Lemma sets_kept r env c0 :
  r ∈ override_table -> variable r ∉ env.*1 -> kept r c0 (foldl (fun c kv => env_set kv c) c0 env).
Proof.
  intros Hr Hk. assert (H0 : kept r c0 c0).
  { unfold override_table in Hr. rewrite !elem_of_cons, elem_of_nil in Hr. destruct_or! Hr; by subst r. }
  revert H0. generalize c0 at 2 4. induction env as [|kv env IH]; intros c Hc; [done|]. cbn in *.
  apply not_elem_of_cons in Hk as [Hne Hk]. apply IH; [done|]. by apply row_kept.
Qed.

Lemma sets_fixed env c :
  let c' := foldl (fun c kv => env_set kv c) c env in mcp c' = mcp c /\ multitenancy c' = multitenancy c.
Proof.
  revert c. induction env as [|kv env IH]; intros c; [done|]. cbn. destruct (IH (env_set kv c)) as [-> ->].
  unfold env_set. destruct (penv _ _) as [[f|]|] eqn:E; try done.
  apply parse_env_setting in E as (s & -> & _). by destruct s.
Qed.

(** [C24] A loaded configuration is valid and layered.  Take the variables of the environment,
    each once, in any order.  If the load succeeds, the file (or without one the defaults)
    gave a configuration, the result satisfies every checked constraint, and of the twelve
    fields that have a variable: where the environment has the variable, the field has the
    value that its text stands for, and where it has not, the value of the file; the MCP and
    tenancy sections are those of the file. *)
Theorem load_valid_and_overridden path env c :
  NoDup env.*1 -> load_config path env = Ok c ->
  Forall (fun p => satisfied c p = true) checked_paths /\
  exists c0, file_layer path = Ok c0 /\ mcp c = mcp c0 /\ multitenancy c = multitenancy c0 /\
    forall r, r ∈ override_table ->
      (forall v, (variable r, v) ∈ env -> says r v c) /\
      (variable r ∉ env.*1 -> kept r c0 c).
Proof.
  intros Hnd. rewrite load_unfold. destruct (file_layer path) as [c0|]; [|done]. cbn zeta.
  destruct (omap env_error env ++ _) eqn:E; [|done]. intros [= <-].
  apply app_eq_nil in E as [Ee Ev]. split.
  - pose proof (validate_paths (foldl (fun c kv => env_set kv c) c0 env)) as Hp. rewrite Ev in Hp.
    apply Forall_forall. intros p Hin. destruct (satisfied _ p) eqn:Es; [done|]. exfalso.
    apply (not_elem_of_nil p). rewrite (eq_refl : [] = path_of <$> []), Hp. by apply list_elem_of_filter.
  - exists c0. destruct (sets_fixed env c0) as [Hm Ht]. split_and!; [done..|]. intros r Hr.
    split; [|by apply sets_kept]. intros v Hin.
    assert (Hok : env_error (variable r, v) = None).
    { destruct (env_error _) as [e|] eqn:Ekv; [|done]. exfalso. apply (not_elem_of_nil e).
      rewrite <- Ee. apply list_elem_of_omap. by exists (variable r, v). }
    apply list_elem_of_split in Hin as (l1 & l2 & ->).
    assert (Hp : l1 ++ (variable r, v) :: l2 ≡ₚ (l1 ++ l2) ++ [(variable r, v)]).
    { rewrite <- Permutation_middle, <- Permutation_cons_append. done. }
    rewrite (env_sets_perm _ _ c0 Hp Hnd), foldl_app. cbn. by apply (row_says r (variable r, v)).
Qed.

(** The loader is a function of the environment as a map: for two enumerations of the same
    variables the loaded configuration is the same, and a failure reports the same errors up
    to their order. *)
Theorem load_order_irrelevant path env1 env2 :
  env1 ≡ₚ env2 -> NoDup env1.*1 ->
  match load default_addr parse_addr addr_error f32_display read_to_string toml path env1,
        load default_addr parse_addr addr_error f32_display read_to_string toml path env2 with
  | Ok c1, Ok c2 => c1 = c2
  | Err es1, Err es2 => es1 ≡ₚ es2
  | _, _ => False
  end.
Proof.
  intros Hp Hnd. rewrite !load_unfold. destruct (file_layer path) as [c0|]; [|done]. cbn zeta.
  rewrite (env_sets_perm _ _ c0 Hp Hnd). set (c := foldl _ c0 env2).
  assert (He : omap env_error env1 ++ validate_errors f32_display c ≡ₚ
               omap env_error env2 ++ validate_errors f32_display c) by by rewrite Hp.
  destruct (omap env_error env1 ++ _) as [|e1 l1], (omap env_error env2 ++ _) as [|e2 l2]; try done.
  - by apply Permutation_nil_cons in He.
  - by symmetry in He; apply Permutation_nil_cons in He.
Qed.

(** ** The secret *)

(** Replace the value of the authorization variable. *)
Definition with_auth (secret : string) (kv : string * string) : string * string :=
  if String.eqb (fst kv) "RIFTGATE_BACKEND_AUTH_HEADER" then (fst kv, secret) else kv.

_ _ _ _ _ _ _

== Task to carry out ==
Write the entries out once more, exactly as they appear.

== Response to the exercise ==
Lemma sets_kept r env c0 :
  r ∈ override_table -> variable r ∉ env.*1 -> kept r c0 (foldl (fun c kv => env_set kv c) c0 env).
Proof.
  intros Hr Hk. assert (H0 : kept r c0 c0).
  { unfold override_table in Hr. rewrite !elem_of_cons, elem_of_nil in Hr. destruct_or! Hr; by subst r. }
  revert H0. generalize c0 at 2 4. induction env as [|kv env IH]; intros c Hc; [done|]. cbn in *.
  apply not_elem_of_cons in Hk as [Hne Hk]. apply IH; [done|]. by apply row_kept.
Qed.

Lemma sets_fixed env c :
  let c' := foldl (fun c kv => env_set kv c) c env in mcp c' = mcp c /\ multitenancy c' = multitenancy c.
Proof.
  revert c. induction env as [|kv env IH]; intros c; [done|]. cbn. destruct (IH (env_set kv c)) as [-> ->].
  unfold env_set. destruct (penv _ _) as [[f|]|] eqn:E; try done.
  apply parse_env_setting in E as (s & -> & _). by destruct s.
Qed.

(** [C24] A loaded configuration is valid and layered.  Take the variables of the environment,
    each once, in any order.  If the load succeeds, the file (or without one the defaults)
    gave a configuration, the result satisfies every checked constraint, and of the twelve
    fields that have a variable: where the environment has the variable, the field has the
    value that its text stands for, and where it has not, the value of the file; the MCP and
    tenancy sections are those of the file. *)
Theorem load_valid_and_overridden path env c :
  NoDup env.*1 -> load_config path env = Ok c ->
  Forall (fun p => satisfied c p = true) checked_paths /\
  exists c0, file_layer path = Ok c0 /\ mcp c = mcp c0 /\ multitenancy c = multitenancy c0 /\
    forall r, r ∈ override_table ->
      (forall v, (variable r, v) ∈ env -> says r v c) /\
      (variable r ∉ env.*1 -> kept r c0 c).
Proof.
  intros Hnd. rewrite load_unfold. destruct (file_layer path) as [c0|]; [|done]. cbn zeta.
  destruct (omap env_error env ++ _) eqn:E; [|done]. intros [= <-].
  apply app_eq_nil in E as [Ee Ev]. split.
  - pose proof (validate_paths (foldl (fun c kv => env_set kv c) c0 env)) as Hp. rewrite Ev in Hp.
    apply Forall_forall. intros p Hin. destruct (satisfied _ p) eqn:Es; [done|]. exfalso.
    apply (not_elem_of_nil p). rewrite (eq_refl : [] = path_of <$> []), Hp. by apply list_elem_of_filter.
  - exists c0. destruct (sets_fixed env c0) as [Hm Ht]. split_and!; [done..|]. intros r Hr.
    split; [|by apply sets_kept]. intros v Hin.
    assert (Hok : env_error (variable r, v) = None).
    { destruct (env_error _) as [e|] eqn:Ekv; [|done]. exfalso. apply (not_elem_of_nil e).
      rewrite <- Ee. apply list_elem_of_omap. by exists (variable r, v). }
    apply list_elem_of_split in Hin as (l1 & l2 & ->).
    assert (Hp : l1 ++ (variable r, v) :: l2 ≡ₚ (l1 ++ l2) ++ [(variable r, v)]).
    { rewrite <- Permutation_middle, <- Permutation_cons_append. done. }
    rewrite (env_sets_perm _ _ c0 Hp Hnd), foldl_app. cbn. by apply (row_says r (variable r, v)).
Qed.

(** The loader is a function of the environment as a map: for two enumerations of the same
    variables the loaded configuration is the same, and a failure reports the same errors up
    to their order. *)
Theorem load_order_irrelevant path env1 env2 :
  env1 ≡ₚ env2 -> NoDup env1.*1 ->
  match load default_addr parse_addr addr_error f32_display read_to_string toml path env1,
        load default_addr parse_addr addr_error f32_display read_to_string toml path env2 with
  | Ok c1, Ok c2 => c1 = c2
  | Err es1, Err es2 => es1 ≡ₚ es2
  | _, _ => False
  end.
Proof.
  intros Hp Hnd. rewrite !load_unfold. destruct (file_layer path) as [c0|]; [|done]. cbn zeta.
  rewrite (env_sets_perm _ _ c0 Hp Hnd). set (c := foldl _ c0 env2).
  assert (He : omap env_error env1 ++ validate_errors f32_display c ≡ₚ
               omap env_error env2 ++ validate_errors f32_display c) by by rewrite Hp.
  destruct (omap env_error env1 ++ _) as [|e1 l1], (omap env_error env2 ++ _) as [|e2 l2]; try done.
  - by apply Permutation_nil_cons in He.
  - by symmetry in He; apply Permutation_nil_cons in He.
Qed.

(** ** The secret *)

(** Replace the value of the authorization variable. *)
Definition with_auth (secret : string) (kv : string * string) : string * string :=
  if String.eqb (fst kv) "RIFTGATE_BACKEND_AUTH_HEADER" then (fst kv, secret) else kv.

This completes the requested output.